GOES-R 1-Minute Imagery Evaluation
In preparation for the launch of the Geostationary Operational Environmental Satellite (GOES)-R Series, the Operations Proving Ground (OPG) hosted six week-long evaluations of 1-minute satellite imagery in the first part of 2015. 17 National Weather Service (NWS) operational forecasters from four regions (Central, Southern, Western, and Eastern) completed eight simulations that were developed using imagery from the 2013 and 2014 GOES-14 Super Rapid Scan Operations for GOES-R (SRSOR) with the primary purpose of assessing the value and usefulness of integrating high temporal resolution satellite imagery into various analysis and forecast applications. Six additional forecasters participated in a follow-up assessment using live 2015 SRSOR imagery.
During the simulations, forecasters evaluated 1-min and 5-min satellite imagery scanning modes while completing tasks ranging from aviation forecasting and wildfire decision support services to monitoring where convective initiation would occur and integrating the imagery into the convective warning decision-making process.
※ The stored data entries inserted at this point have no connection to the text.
Lemma cutWaiter_sublist ch ws : cutWaiter ch ws `sublist_of` ws.
Proof using Type.
  induction ws as [|w ws IH]; cbn; [done|]. case_decide; [by apply sublist_cons|by apply sublist_skip].
Qed.

Lemma elem_of_cutWaiter ch ws w :
  NoDup (wa_done <$> ws) -> w ∈ cutWaiter ch ws <-> w ∈ ws /\ wa_done w <> ch.
Proof using Type.
  induction ws as [|w' ws IH]; csimpl; [set_solver|]. intros [Hw' Hnd]%NoDup_cons. case_decide as Hd.
  - split.
    + intros Hin. split; [by right|]. intros Heq. apply Hw'. rewrite Hd, <-Heq. by apply list_elem_of_fmap_2.
    + intros [Hin Hne]. apply elem_of_cons in Hin as [->|Hin]; done.
  - rewrite !elem_of_cons, IH by done. naive_solver.
Qed.

Lemma NoDup_sublist_dones ws ws' :
  ws' `sublist_of` ws -> NoDup (wa_done <$> ws) -> NoDup (wa_done <$> ws').
Proof using Type. intros Hs Hnd. eapply sublist_NoDup; [done|]. by apply fmap_sublist. Qed.

(** Cutting waiters out of the list of a key, closing the channels of some. *)
Lemma cut_ok c key ws count woken :
  waiters_ok c -> ws `sublist_of` waitersOf c key ->
  NoDup woken -> (forall ch, ch ∈ woken -> exists w, w ∈ waitersOf c key /\ wa_done w = ch) ->
  (forall w, w ∈ ws -> wa_done w ∉ woken) ->
  count = sc_waiterCount c - (len (waitersOf c key) - len ws) ->
  waiters_ok (withWaiters c (storeWaiters key ws (sc_waiters c)) count (sc_closed c ++ woken) (sc_channels c)).
Proof using Type.
  intros [] Hsub Hnd Hwoken Hkept ->. set (c' := withWaiters _ _ _ _ _).
  assert (Hof : forall k, waitersOf c' k = if decide (k = key) then ws else waitersOf c k)
    by (intros; apply waitersOf_store).
  assert (Hreg : forall k w, registered c' k w -> registered c k w).
  { intros k w. unfold registered. rewrite Hof. case_decide; [|done]. subst. intros Hw. by eapply elem_of_sublist. }
  assert (Hsize : (length ws <= length (waitersOf c key))%nat) by (by apply sublist_length).
  constructor.
  - intros k. rewrite Hof. case_decide; [|done]. by eapply NoDup_sublist_dones.
  - intros k k' w w' Hw Hw'. by apply rg_apart0; apply Hreg.
  - intros k w Hw. cbn. rewrite not_elem_of_app. split; [by eapply rg_open0, Hreg|].
    intros Hin. destruct (Hwoken _ Hin) as (w' & Hw' & Hd).
    assert (k = key) as -> by (eapply rg_apart0; [by apply Hreg|exact Hw'|done]).
    unfold registered in Hw. rewrite Hof, decide_True in Hw by done. by apply (Hkept w).
  - cbn. apply NoDup_app. split_and!; [done| |done]. intros ch Hch Hin.
    destruct (Hwoken _ Hin) as (w & Hw & <-). by eapply rg_open0.
  - intros k w Hw. by eapply rg_known0, Hreg.
  - cbn. intros ch [?|Hin]%elem_of_app; [by apply rg_closed0|]. destruct (Hwoken _ Hin) as (w & Hw & <-).
    by eapply rg_known0.
  - destruct rg_count0 as (W & HW & Hcount). set (gone := list_to_set (wa_done <$> waitersOf c key) : gset nat).
    set (left := list_to_set (wa_done <$> ws) : gset nat). exists ((W ∖ gone) ∪ left). split.
    + intros ch. rewrite elem_of_union, elem_of_difference, HW. subst gone left.
      rewrite !elem_of_list_to_set, !list_elem_of_fmap. split.
      * intros [[(k & w & Hw & <-) Hn]|(w & -> & Hw)].
        -- exists k, w. split; [|done]. unfold registered. rewrite Hof. case_decide; [|done]. subst. naive_solver.
        -- exists key, w. split; [|done]. unfold registered. by rewrite Hof, decide_True.
      * intros (k & w & Hw & <-). unfold registered in Hw. rewrite Hof in Hw. case_decide as Hk.
        -- right. by exists w.
        -- left. split; [by exists k, w|]. intros (w' & Hd & Hw'). apply Hk. by eapply rg_apart0.
    + cbn. rewrite Hcount. assert (Hg : gone ⊆ W).
      { intros ch. subst gone. rewrite elem_of_list_to_set, list_elem_of_fmap. intros (w & -> & Hw). apply HW. by exists key, w. }
      assert (Hl : left ⊆ gone).
      { intros ch. subst gone left. rewrite !elem_of_list_to_set, !list_elem_of_fmap. intros (w & -> & Hw).
        exists w. split; [done|]. by eapply elem_of_sublist. }
      rewrite size_union by set_solver. rewrite size_difference by done.
      pose proof (subseteq_size _ _ Hg). subst gone left. rewrite !size_list_to_set, !length_fmap in *; [unfold len; lia|..]; try done;
        by eapply NoDup_sublist_dones.
  - cbn. intros Hmax. specialize (rg_bound0 Hmax). unfold len. lia.
Qed.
Each week, feedback was gathered to assess whether the satellite imagery had influence on forecaster decision making, if the satellite imagery provided forecasters with more confidence in making those decisions, to what extent they could effectively assimilate the data into operational practices, and whether forecaster workload was adversely impacted.
Participating NWS forecasters overwhelming felt that 1-min satellite imagery improved their environmental analysis and increased their confidence to make effective forecast and warning decisions in a variety of simulations. Many forecasters found that animating the satellite imagery while integrating it with other decision aids revealed important insight on how the atmosphere was evolving, which allowed them to anticipate and predict short-term trends. During most simulations, participants expressed that they were able to internally assimilate the imagery with ease. However, when forecasters were asked how easy the imagery was to use in convective warning operations, the feedback was mixed. Some forecasters felt that it was difficult to incorporate the satellite imagery with radar data while issuing convective warnings, while others believed that with sufficient training and experience the satellite imagery would be invaluable in warning operations. Participants unanimously agreed that in order for forecasters to understand how to accurately interpret atmospheric processes using 1-min satellite imagery, the development and delivery of timely, effective training resources is essential.